Choosing to not ban conflicted remuneration on life risk
insurance products in these specific circumstances, irrespective of the best
interests obligation, risks the continued provision, perceived or real, of
inappropriate advice to consumers who seek advice on these products.
The Joint Accounting Bodies do not believe there are
sufficient grounds to warrant these products being excluded from the regulation
proposed to apply to other like products. Such ‘carve-outs’ add complexity and
cost to the provision and administration of advice, which will ultimately be
passed on to the consumer.[66]
5.61
JCG believed allowing a carve-out for life risk insurance commissions
outside superannuation may exacerbate the 'mis-selling and churning' of life
risk insurance 'especially as, after the commencement of the Bill, life risk
insurance will be the product that is most likely to provide financial advisers
with commission income'.[67]
5.62
Treasury told the committee that 'the risk of possible reductions in
insurance advice is one of the main reasons why the government decided not to
ban all insurance commissions'.[68]
Committee view
5.63
The committee believes that the bans on commissions for insurance inside
superannuation provide important consumer protections.
5.64
The committee is mindful of the prediction that life-risk insurance will
be the product most likely to provide advisers with commissions.

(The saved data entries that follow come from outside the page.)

(** [X12] A consistent pair is a fixed point: when the class mask is 0 on
    the background of the instance mask, every object holds a single class
    value and every object id is in [old_instances],
    [compute_new_labels_mask] returns the class mask it was given, whatever
    the original instance mask. *)
Theorem compute_new_labels_mask_fixed_point (L I O : grid) known :
  same_shape I L →
  (∀ p, get_at I p = Some 0%Z → get_at L p = Some 0%Z) →
  (∀ id p q x y, get_at I p = Some id → get_at I q = Some id →
     get_at L p = Some x → get_at L q = Some y → x = y) →
  (∀ id, id ∈ flatten I → id ≠ 0%Z → id ∈ known) →
  compute_new_labels_mask L I O known = Some L.
Proof.
  intros Hs Hbg Huni Hknown.
  assert (Hval : ∀ id p x, id ≠ 0%Z → get_at I p = Some id →
                   get_at L p = Some x →
                   labels_value L I O known id = Some x).
  { intros id p x Hne Hp Hx. unfold labels_value.
    assert (Hocc : id ∈ flatten I) by by eapply get_at_flatten.
    rewrite (proj2 (py_in_spec id known) (Hknown id Hocc Hne)). simpl.
    rewrite (take_at_where id I L Hs). simpl.
    rewrite (np_unique_singleton (select id I L) x).
    - done.
    - by apply select_nonempty.
    - intros y (q & Hq & Hy)%elem_of_select. by eapply (Huni id q p). }
  assert (HR : ∃ R, compute_new_labels_mask L I O known = Some R
                    ∧ same_shape I R).
  { unfold compute_new_labels_mask.
    apply (foldM_is_Some (same_shape I)).
    - eapply same_shape_trans; [exact Hs|].
      apply same_shape_sym, same_shape_zeros_like.
    - intros N id Hid HN. rewrite elem_of_np_unique in Hid.
      rewrite labels_step_eq. destruct (Z.eqb_spec id 0) as [|Hne]; [eauto|].
      apply elem_of_flatten in Hid as [p Hp].
      destruct (get_at_shape I L p id Hs Hp) as [x Hx].
      rewrite (Hval id p x Hne Hp Hx). simpl.
      rewrite (put_at_where id x I N HN). eexists. split; [done|].
      by apply same_shape_assign_r. }
  destruct HR as (R & HR & HsR). rewrite HR. f_equal.
  apply grid_ext.
  { eapply same_shape_trans; [by apply same_shape_sym|done]. }
  intros p. destruct (get_at I p) as [id|] eqn:Hp.
  - destruct (decide (id = 0%Z)) as [->|Hne].
    + by rewrite (labels_background L I O R known p Hs HR Hp), (Hbg p Hp).
    + destruct (get_at_shape I L p id Hs Hp) as [x Hx].
      destruct (labels_pixel L I O R known p id Hs HR Hp Hne)
        as (c & Hc & ->).
      rewrite (Hval id p x Hne Hp Hx) in Hc. congruence.
  - destruct (get_at R p) as [v|] eqn:Hv.
    { destruct (get_at_shape R I p v (same_shape_sym _ _ HsR) Hv); congruence. }
    destruct (get_at L p) as [v|] eqn:Hv'; [|done].
    destruct (get_at_shape L I p v (same_shape_sym _ _ Hs) Hv'); congruence.
Qed.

It therefore recommends
that ASIC conduct shadow shopping exercises post-implementation of the Bill to
monitor whether conflicted advice is being provided on risk insurance outside
superannuation.
Recommendation 7
5.65
The committee recommends that the Australian Securities and Investments
Commission (ASIC) conduct shadow shopping exercises on advice pertaining to
life risk insurance outside superannuation post implementation of the Corporations
Amendment (Further Future of Financial Advice Measures) Bill 2011. ASIC
should report its findings back to this committee within two years of the date
the Bill commences.
Remuneration for group life
insurance inside superannuation
5.66
Group life insurance is commonly understood as a structural arrangement
where insurance is purchased from a life company by a trustee of a
superannuation fund on behalf of a group or class of members to provide
administrative and cost benefits for trustees and their members.[69]
5.67
A number of submitters argued that remuneration for the sale of group
life policies within superannuation should be allowed on the basis that
tailored advice is provided in these instances.[70]
CSSA argued that group life insurance 'is not unadvised insurance, as has been
suggested'.[71]
5.68
The table below compares the features of insurance inside and outside
superannuation. It highlights that insurance offerings in superannuation
provide administrative efficiencies for superannuation funds and allows members
to access group premium rates. It also offers the flexibility of Successor Fund
Transfers (SFT).
Table 6.1: Comparison of the features of insurance inside
and outside super

Source: Financial Services Council, Submission
58, p. 57.
5.69
The Financial Planning Association (FPA) suggested that commissions on
group life insurance should be allowed in the following instances:
-
if a client actively seeks personal advice which results in the
purchase of a group life insurance policy inside superannuation in order to access
the advantage of the group life policy rate as an individual; and
-
if a client seeks personal financial advice to review and top up
their insurance needs where it relates to a group life insurance arrangement
inside superannuation (the commission should only be payable on the increase of
life insurance cover and not from all members of the group-life arrangement).[72]
5.70
Westpac agreed that 'group life policy' should be amended to only
capture situations where the product provides a pre-determined level of cover
to the client (without tailored advice) and suggested an additional amendment
that:
...in order to obtain insurance cover, the member must make a
separate application for coverage under the product, including choosing the
benefits and levels of cover.[73]
5.71
CSSA suggested an alternative remuneration model should the proposed ban
on group insurance within superannuation proceed. CSSA further proposed that
when insurance services are provided to an employer group, that a fee can be
charged to all members at an agreed percentage as negotiated with the client.[74]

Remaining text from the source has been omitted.